CAPÍTULO DIEZ (Tercera parte)

8.1K 126 3
                                    

Mete la mano entre el saco, desenfunda el revólver cargado, lo pone frente al rostro de su madre y le dispara en la cabeza sin dudarlo, con el brazo firme. La anciana se desploma sin hacer ruido con un agujero en la parte alta de la frente, justo en el nacimiento de su cabellera plateada y llena de canas.

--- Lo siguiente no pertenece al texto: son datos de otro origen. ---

(** A pass over two due jobs, the handler of the older one raising. *)
Definition audit : job := mkJob 1 4 "report" "{}" "every_n_hours" {["n" := VInt 6]} "active" (Some (739556 * DAY_SPAN - HOUR)) None "catch_up" None 0.
Definition two_jobs : tables := mkTables {[(1%N, 2%N) := report; (1%N, 4%N) := audit]} ∅.
Definition audit_raises (t : JobTrigger) : handler_answer := if N.eqb (jt_job_id t) 4 then HandlerRaised "no disk" else done_well.

Lemma pass_fires_what_is_due_witness :
  (al_calls _ (run_alone noon 0 LockKvError audit_raises sample_tick two_jobs [7%N; 8%N])).*1
  = [trigger_of audit (739556 * DAY_SPAN - HOUR) (Some (739556 * DAY_SPAN + 5 * HOUR)) noon;
     trigger_of report (739556 * DAY_SPAN) (Some (noon + 30 * MINUTE)) noon].
Proof.
  assert (Hkeys : forall key j, t_jobs two_jobs !! key = Some j -> key = job_key j).
  { intros key j Hj. change (({[(1%N, 2%N) := report; (1%N, 4%N) := audit]} : gmap row_key job) !! key = Some j) in Hj.
    apply lookup_insert_Some in Hj as [[<- <-]|[_ Hj]]; [done|]. by apply lookup_singleton_Some in Hj as [<- <-]. }
  assert (Hunused : unused [7%N; 8%N] two_jobs) by (split; [apply (bool_decide_unpack _); vm_compute; exact I|done]).
  assert (Hlen : (length (list_due_for_tick noon ["report"%string] 200 two_jobs) <= length [7%N; 8%N])%nat) by (vm_compute; lia).
  destruct (pass_fires_what_is_due sample_zones sample_iso sample_cron sample_draw noon 0 LockKvError audit_raises ["report"%string] DEFAULT_JOB_CONFIG
    two_jobs [7%N; 8%N] ["report"%string] eq_refl (or_intror eq_refl) Hkeys Hunused Hlen) as [Hcalls _].
  rewrite Hcalls. vm_compute. reflexivity.
Defined.

(** ** What the claim does not look at *)

(** A pause that lands between the scan and the claim is undone: the claim compares the next fire alone
    and writes the status, so the job fires and is active again. *)
Definition after_scan : tworld := sample_run (mkTWorld reports [sample_tick] ∅ [] []) [(0, 7%N); (0, 7%N); (0, 7%N); (0, 7%N)]%nat.
Definition paused : tworld := mkTWorld (set_status (1%N, 2%N) "paused" noon (tw_db after_scan)).2 (tw_tasks after_scan) (tw_ids after_scan) (tw_calls after_scan) (tw_armed after_scan).
Definition pass_ends : tworld := sample_run paused [(0, 7%N); (0, 7%N); (0, 7%N); (0, 7%N); (0, 7%N); (0, 7%N)]%nat.

Theorem claim_overrides_pause :
  rtc sample_step (mkTWorld reports [] ∅ [] []) paused /\ rtc sample_step paused pass_ends
  /\ j_status <$> t_jobs (tw_db paused) !! (1%N, 2%N) = Some "paused"%string /\ tw_calls paused = []
  /\ j_status <$> t_jobs (tw_db pass_ends) !! (1%N, 2%N) = Some "active"%string /\ length (tw_calls pass_ends) = 1%nat.
Proof.
  split_and!; [|apply schedule_of_tasks|vm_compute; reflexivity..].
  assert (Ha : rtc sample_step (mkTWorld reports [] ∅ [] []) after_scan).
  { etrans; [apply pass_starts|]. apply schedule_of_tasks. }
  pose proof (statements_rearm sample_zones sample_iso sample_cron sample_draw (1%N, 2%N) 0 0 None "paused" noon (tw_db after_scan)
    (reachable_tables _ _ _ _ _ _ reports_ok Ha)) as (_ & _ & Hnone & _ & _ & Hok).
  assert (Hp : paused = mkTWorld (tw_db paused) (tw_tasks after_scan) (tw_ids after_scan) (tw_calls after_scan)
    (rearmed (tw_db after_scan) (tw_db paused) ++ tw_armed after_scan)).
  { assert (Hempty : rearmed (tw_db after_scan) (tw_db paused) = []) by (vm_compute; reflexivity). by rewrite Hempty. }
  etrans; [exact Ha|]. rewrite Hp. apply rtc_once, step_elsewhere. exact Hok.
Qed.

(** A window schedule fires twice in its first slot: the pass reschedules with the [last_fired_at] it
    listed, which is still empty at the first fire, so the slot being fired counts as open. *)
Definition survey : job :=
  mkJob 1 3 "report" "{}" "random_within_window" office_hours "active" (Some (739556 * DAY_SPAN + 10 * HOUR)) None "coalesce" None 0.
Definition surveyed (tick_at : Z) (i : UUID) (db : tables) : tables :=
  match t_jobs db !! (1%N, 3%N) with
  | Some j => al_db _ (run_alone tick_at 0 LockTaken (fun _ => done_well) (dispatch_one sample_zones sample_iso sample_cron sample_draw ["report"%string] j tick_at) db [i])
  | None => db
  end.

El veterano de Vietnam la envuelve en papel periódico, humedece las hojas con gasolina y le prende fuego ahí mismo, sobre las baldosas de la cocina. Su mente es una tormenta de pensamientos atropellados y contradictorios. La sensación de una libertad suprema choca inesperadamente con una culpa que crece en la medida en que van llegando a su memoria recuerdos y escenas de la infancia: su madre cuidándolo y atendiéndolo en los ataques de fiebre y de tos recurrente, su madre cocinándole galletas y postres que él devoraba con avidez después de las interminables jornadas escolares, su madre abrazándolo y besándolo a la salida de la iglesia el día de su primera comunión. Algo en su interior se desequilibra y se derrumba al contemplar el cadáver de la anciana incendiándose y quemándose como si se tratara de un ritual funerario iniciado por ciudadanos budistas en medio de las atrocidades de la jungla vietnamita. Es la imagen del fuego la que desencadena una corriente de imágenes de guerra que le quitan la respiración y lo hacen evocar crímenes y asesinatos ejecutados por él sin el más elemental asomo de piedad o misericordia. Piensa: El ángel exterminador, el guerrero que debe purificar al mundo de todos sus pecados. Debo cumplir con mi misión. No puedo fallar.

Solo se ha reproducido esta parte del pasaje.